Task instructions: Exactly and in full, give the records again.

Stored data:
——

Definition step (o : op) (now : Z) : M state reply :=
  match o with
  | OpSet k v ttl => r ← Method.set k v ttl now; mret (RError r)
  | OpGet k => r ← Method.get k now; mret (RItem r)
  | OpCas k v ttl x => r ← Method.cas k v ttl x now; mret (RError r)
  | OpDelete k => r ← Method.delete k now; mret (RDeleted r)
  | OpIncr k d => r ← Method.incr k d now; mret (RIncr r)
  | OpCleanup => r ← cleanupExpired now; mret (RCount r)
  end.
End Step.

(** What a shard promises to the store that owns it: it starts empty, and
    every operation takes it from a represented state to the one the
    specification prescribes, with the reply the specification gives. *)
Class ShardContract (L : limits) (run : op -> Z -> M state reply)
    (R : state -> cache * Z -> Prop) : Prop := {
  contract_init : forall n,
    R (State (newShard (l_maxValue L) (l_overhead L) (l_maxMemory L)) ∅ n) (Cache [] 0 0, n);
  contract_counter : forall x h c n m, R (State x h n) (c, n) -> R (State x h m) (c, m);
  contract_cas : forall st c n, R st (c, n) -> casCounter st = n;
  contract_wf : forall st cc, R st cc -> wf L (fst cc);
  contract_step : forall st cc o now, R st cc -> op_ok L o ->
    wp (run o now) st (fun r st' =>
      r = fst (spec_step L o now cc) /\ R st' (snd (spec_step L o now cc)));
  contract_totals : forall st cc, R st cc ->
    memoryBytes (sh st) = total (c_entries (fst cc)) /\
    size (items (sh st)) = length (c_entries (fst cc)) /\
    maxMemoryBytes (sh st) = l_maxMemory L /\
    evictions (sh st) = c_evictions (fst cc) /\ expirations (sh st) = c_expirations (fst cc)
}.

Lemma init_good L n :
  wf_limits L ->
  good L (State (newShard (l_maxValue L) (l_overhead L) (l_maxMemory L)) ∅ n) (Cache [] 0 0, n).
Proof.
  intros HL. split.
  - exists []. split; [split|split]; try done; simpl.
    + split; [constructor|done].
    + intros k p. rewrite lookup_empty. set_solver.
    + split; [constructor|]. done.
  - split; simpl; [constructor|constructor|]. unfold total. simpl. destruct HL. lia.
Qed.

Lemma step_good `{MapRange} L st cc o now :
  int_limits L -> good L st cc -> op_ok L o ->
  wp (step o now) st (fun r st' =>
    r = fst (spec_step L o now cc) /\ good L st' (snd (spec_step L o now cc))).
Proof.
  intros HL Hg Ho.
  assert (Hwf : forall st', sim L st' (snd (spec_step L o now cc)) ->
    good L st' (snd (spec_step L o now cc))).
  { intros st' Hs. split; [done|]. destruct cc as [c n], Hg as [_ Hw].
    destruct (spec_step L o now (c, n)) as [r [c' n']] eqn:E. by eapply spec_step_wf; [apply HL|..]. }
  destruct o as [k v ttl|k|k v ttl x|k|k d|]; simpl in *; wp_steps.
  - wp_use (set_ok HL st cc k v ttl now Hg Ho). intros r st' [-> Hs]. wp_steps.
    destruct (Spec.set _ _ _ _ _ _). auto.
  - wp_use (get_ok st cc k now Hg). intros r st' [-> Hs]. wp_steps.
    destruct (Spec.get _ _ _). auto.
  - wp_use (cas_ok HL st cc k v ttl x now Hg Ho). intros r st' [-> Hs]. wp_steps.
    destruct (Spec.cas _ _ _ _ _ _ _). auto.
  - wp_use (delete_ok st cc k now Hg). intros r st' [-> Hs]. wp_steps.
    destruct (Spec.delete _ _ _). auto.
  - destruct Ho as [Ho Hd]. wp_use (incr_ok HL st cc k d now Hg Ho (proj1 Hd)).
    intros r st' [-> Hs]. wp_steps. destruct (Spec.incr _ _ _ _ _). auto.
  - wp_use (cleanupExpired_ok L now st cc (proj1 Hg)). intros r st' [-> Hs]. wp_steps.
    destruct (Spec.cleanupExpired _ _). auto.
Qed.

——

Answer box:
Definition step (o : op) (now : Z) : M state reply :=
  match o with
  | OpSet k v ttl => r ← Method.set k v ttl now; mret (RError r)
  | OpGet k => r ← Method.get k now; mret (RItem r)
  | OpCas k v ttl x => r ← Method.cas k v ttl x now; mret (RError r)
  | OpDelete k => r ← Method.delete k now; mret (RDeleted r)
  | OpIncr k d => r ← Method.incr k d now; mret (RIncr r)
  | OpCleanup => r ← cleanupExpired now; mret (RCount r)
  end.
End Step.

(** What a shard promises to the store that owns it: it starts empty, and
    every operation takes it from a represented state to the one the
    specification prescribes, with the reply the specification gives. *)
Class ShardContract (L : limits) (run : op -> Z -> M state reply)
    (R : state -> cache * Z -> Prop) : Prop := {
  contract_init : forall n,
    R (State (newShard (l_maxValue L) (l_overhead L) (l_maxMemory L)) ∅ n) (Cache [] 0 0, n);
  contract_counter : forall x h c n m, R (State x h n) (c, n) -> R (State x h m) (c, m);
  contract_cas : forall st c n, R st (c, n) -> casCounter st = n;
  contract_wf : forall st cc, R st cc -> wf L (fst cc);
  contract_step : forall st cc o now, R st cc -> op_ok L o ->
    wp (run o now) st (fun r st' =>
      r = fst (spec_step L o now cc) /\ R st' (snd (spec_step L o now cc)));
  contract_totals : forall st cc, R st cc ->
    memoryBytes (sh st) = total (c_entries (fst cc)) /\
    size (items (sh st)) = length (c_entries (fst cc)) /\
    maxMemoryBytes (sh st) = l_maxMemory L /\
    evictions (sh st) = c_evictions (fst cc) /\ expirations (sh st) = c_expirations (fst cc)
}.

Lemma init_good L n :
  wf_limits L ->
  good L (State (newShard (l_maxValue L) (l_overhead L) (l_maxMemory L)) ∅ n) (Cache [] 0 0, n).
Proof.
  intros HL. split.
  - exists []. split; [split|split]; try done; simpl.
    + split; [constructor|done].
    + intros k p. rewrite lookup_empty. set_solver.
    + split; [constructor|]. done.
  - split; simpl; [constructor|constructor|]. unfold total. simpl. destruct HL. lia.
Qed.

Lemma step_good `{MapRange} L st cc o now :
  int_limits L -> good L st cc -> op_ok L o ->
  wp (step o now) st (fun r st' =>
    r = fst (spec_step L o now cc) /\ good L st' (snd (spec_step L o now cc))).
Proof.
  intros HL Hg Ho.
  assert (Hwf : forall st', sim L st' (snd (spec_step L o now cc)) ->
    good L st' (snd (spec_step L o now cc))).
  { intros st' Hs. split; [done|]. destruct cc as [c n], Hg as [_ Hw].
    destruct (spec_step L o now (c, n)) as [r [c' n']] eqn:E. by eapply spec_step_wf; [apply HL|..]. }
  destruct o as [k v ttl|k|k v ttl x|k|k d|]; simpl in *; wp_steps.
  - wp_use (set_ok HL st cc k v ttl now Hg Ho). intros r st' [-> Hs]. wp_steps.
    destruct (Spec.set _ _ _ _ _ _). auto.
  - wp_use (get_ok st cc k now Hg). intros r st' [-> Hs]. wp_steps.
    destruct (Spec.get _ _ _). auto.
  - wp_use (cas_ok HL st cc k v ttl x now Hg Ho). intros r st' [-> Hs]. wp_steps.
    destruct (Spec.cas _ _ _ _ _ _ _). auto.
  - wp_use (delete_ok st cc k now Hg). intros r st' [-> Hs]. wp_steps.
    destruct (Spec.delete _ _ _). auto.
  - destruct Ho as [Ho Hd]. wp_use (incr_ok HL st cc k d now Hg Ho (proj1 Hd)).
    intros r st' [-> Hs]. wp_steps. destruct (Spec.incr _ _ _ _ _). auto.
  - wp_use (cleanupExpired_ok L now st cc (proj1 Hg)). intros r st' [-> Hs]. wp_steps.
    destruct (Spec.cleanupExpired _ _). auto.
Qed.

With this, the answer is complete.